Culture and characterization of human nasal gland cells

To study the regulation of ion transport by human nasal gland (HNG) cells, we developed a system for culturing HNG cells isolated by enzymatic digestion from human nasal polyps. When plated on flasks in media containing Ultroser G serum substitute and a variety of growth factors, the HNG cells became confluent after 5-7 days. Cells were collected by trypsinization and replated at 10⁶ cells/cm² on porous filters. Confluent monolayers formed on days 3-5 after replating and were studied on days 5-7. Transepithelial resistance and short-circuit current (I(sc)) were 177 ± 15 Ω · cm² and 12.2 ± 1.3 μA/cm² (means ± SE, n = 35). Acetylcholine (ACh, 10^-5 M) induced a transient increase in I(sc) by 4.4 ± 1.0 μA/cm² when added to both apical and basolateral sides and returned to baseline levels within 5 min. Diphenylamine-2-carboxylate (10^-3 M) decreased baseline I(sc) by 30.2 ± 1.7% (n = 6) and inhibited I(sc) responses induced by ACh. Amiloride also decreased baseline I(sc) by 12.3 ± 3.4% (n = 6) but failed to inhibit ACh- induced I(sc) responses.
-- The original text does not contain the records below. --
(** The cursors leave the accounts as they are. *)
Definition accounts (s : State.t) := (builders s, queue s, s.(State.epbs).(Epbs.builder_pending_payments)).
Lemma next_builder_accounts n v : keeps (fun s => accounts s = v) (next_builder_to_sweep n).
Proof. unfold next_builder_to_sweep. keeps_steps. by apply keeps_modify. Qed.
Lemma next_validator_accounts ws v : keeps (fun s => accounts s = v) (next_validator_to_sweep spec ws).
Proof. unfold next_validator_to_sweep. keeps_steps; by apply keeps_modify. Qed.

(** The state after the queues have been popped. *)
Lemma paid_state_ok s s1 ws k k' :
  ok s → Forall wd_ok ws → paid_out ws s s1 →
  (∀ i b, builders s !! i = Some b →
    (paid (Z.of_nat i) ws = amount_for (Z.of_nat i) (take k (queue s))) ∨
    (paid (Z.of_nat i) ws = b.(Builder.balance) ∧ owed s.(State.epbs) (Z.of_nat i) = 0)) →
  ∀ s5, ledger_view s5 = (Epbs.set_builder_pending_withdrawals (drop k (queue s)) (Epbs.set_payload_expected_withdrawals ws s1.(State.epbs)),
      drop k' s1.(State.queues).(Queues.pending_partial_withdrawals),
      s1.(State.registry).(Registry.next_withdrawal_validator_index), length (State.validators s1), State.slot s1,
      State.fork_name s1, s1.(State.core).(BeaconState.total_active_balance)) →
  ok s5.
Proof.
  intros [Hs Hr] Hws [V L B] Hpaid s5 V5.
  unfold ledger_view in V, V5. simpl in V. injection V as E1 E2 E3 E4 E5 E6 E7. injection V5 as F1 F2 F3 F4 F5 F6 F7.
  assert (solvent spec (Epbs.set_builder_pending_withdrawals (drop k (queue s)) (Epbs.set_builders (builders s1) s.(State.epbs)))) as Hsol.
  { apply pay_out_solvent; [done|done|]. intros i b' Hb'. destruct (B i b' Hb') as (b & Hb & ->). exists b.
    apply lookup_lt_Some in Hb as Hi. pose proof (sv_length _ _ Hs).
    pose proof (paid_nonneg (Z.of_nat i) ws ltac:(lia) Hws).
    pose proof (Forall_lookup_1 _ _ _ _ (sv_balances _ _ Hs) Hb). pose proof (sv_covered _ _ Hs i b Hb). simpl in *.
    pose proof (owed_nonneg _ _ (Z.of_nat i) Hs). pose proof (amount_for_nonneg (Z.of_nat i) _
      (Forall_take _ k _ (amounts_nonneg _ _ (queue_entries _ _ Hs)))).
    split_and!; [done|done|unfold u64_max in *; lia|]. destruct (Hpaid i b Hb) as [Hp|[Hp Ho]]; lia. }
  split.
  - rewrite F1. eapply solvent_ext; [..|exact Hsol]; simpl; [done|by rewrite E1|done].
  - destruct Hr. constructor; unfold State.slot, State.validators, State.fork_name in *;
      rewrite ?F1, ?F2, ?F3, ?F4, ?F5, ?F6, ?F7; simpl.
    + by rewrite E6.
    + by rewrite E7.
    + by rewrite E4.
    + apply Forall_drop. by rewrite E2.
    + by rewrite E3.
    + rewrite E1. simpl. by rewrite L.
    + by rewrite E5.
Qed.

(** The ledger after the withdrawals of a block on a full parent. *)
Lemma process_withdrawals_gloas_run s s' r :
  ok s → is_parent_block_full s = Ok true → compute_withdrawals_gloas spec s = Ok r →
  process_withdrawals_gloas spec s = (Ok tt, s') →
  ok s' ∧ ∃ s1, paid_out r.(WithdrawalResult.withdrawals) s s1 ∧
    accounts s' = (builders s1, drop r.(WithdrawalResult.processed_builder_withdrawals_count) (queue s),
                   s.(State.epbs).(Epbs.builder_pending_payments)).
Proof using Hspec.
  intros Hok Hfull Hr H. unfold process_withdrawals_gloas in H.
  apply bind_ok in H as (s0 & s1 & [= <- <-] & H). rewrite Hfull in H. 
  apply bind_ok in H as (full & s1 & [= <- <-] & H). simpl in H. rewrite Hr in H.
  apply bind_ok in H as (r' & s1 & [= <- <-] & H).
  destruct (compute_withdrawals_pay s r Hok Hr) as (Hk & Hwd & Hpaid).
  apply bind_ok in H as ([] & s1 & Hpay & H).
  apply apply_withdrawals_paid in Hpay as Hp; [|apply Hok| |done].
  2: { apply Forall_lookup. intros i b Hb. pose proof (sv_covered _ _ (proj1 Hok) i b Hb).
       pose proof (owed_nonneg _ _ (Z.of_nat i) (proj1 Hok)). simpl. lia. }
  apply bind_ok in H as ([] & s2 & Hidx & H). apply bind_ok in H as ([] & s3 & Hexp & H).
  apply bind_ok in H as ([] & s4 & Hq%pop_queue_ok & H). apply bind_ok in H as ([] & s5 & Hpp%pop_partials_ok & H).
  apply bind_ok in H as ([] & s6 & Hnb & Hnv).
  assert (ledger_view s2 = ledger_view s1) as V2.
  { destruct (list.last _) in Hidx; [|by injection Hidx as <-]. inv_ok Hidx. by injection Hidx as <-. }
  destruct (_ <? _) in Hexp; [done|]. injection Hexp as <-.
  pose proof V2 as [= E1 E2 E3 E4 E5 E6 E7]. pose proof (po_view _ _ _ Hp) as [= F1 _ _ _ _ _ _].
  assert (queue s1 = queue s) as Hqueue by (by rewrite F1).
  assert (ok s5) as Hok5.
  { eapply paid_state_ok; [exact Hok|exact Hwd|exact Hp|exact Hpaid|]. subst s5 s4.
    unfold ledger_view, State.validators, State.slot, State.fork_name in *. simpl. by rewrite E1, E2, E3, E4, E5, E6, E7, Hqueue. }
  split.
  - eapply (next_validator_maintains (WithdrawalResult.withdrawals r)); [|exact Hnv].
    by eapply (maintains_keeps _ _ (next_builder_keeps (WithdrawalResult.processed_builders_sweep_count r))); [|exact Hnb].
  - exists s1. split; [done|].
    pose proof (next_builder_accounts (WithdrawalResult.processed_builders_sweep_count r) _ s5 eq_refl) as A6.
    rewrite Hnb in A6. pose proof (next_validator_accounts (WithdrawalResult.withdrawals r) _ s6 eq_refl) as A7.
    rewrite Hnv in A7. simpl in A6, A7. rewrite A7, A6. subst s5 s4. unfold accounts. simpl. rewrite E1, Hqueue.
    by rewrite F1.
Qed.
End withdrawals.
ACh (10^-5 M) also induced an increase in intracellular Ca²⁺ concentration measured by fura 2-AM from 60.5 ± 16.3 to 248.3 ± 45.3 nM (n = 4). These findings suggest that gland cells from human nasal polyps can be grown in culture to produce epithelial cell sheets of high resistance, which secrete Cl^- in response to cholinergic agent via an increase in intracellular Ca²⁺ concentration.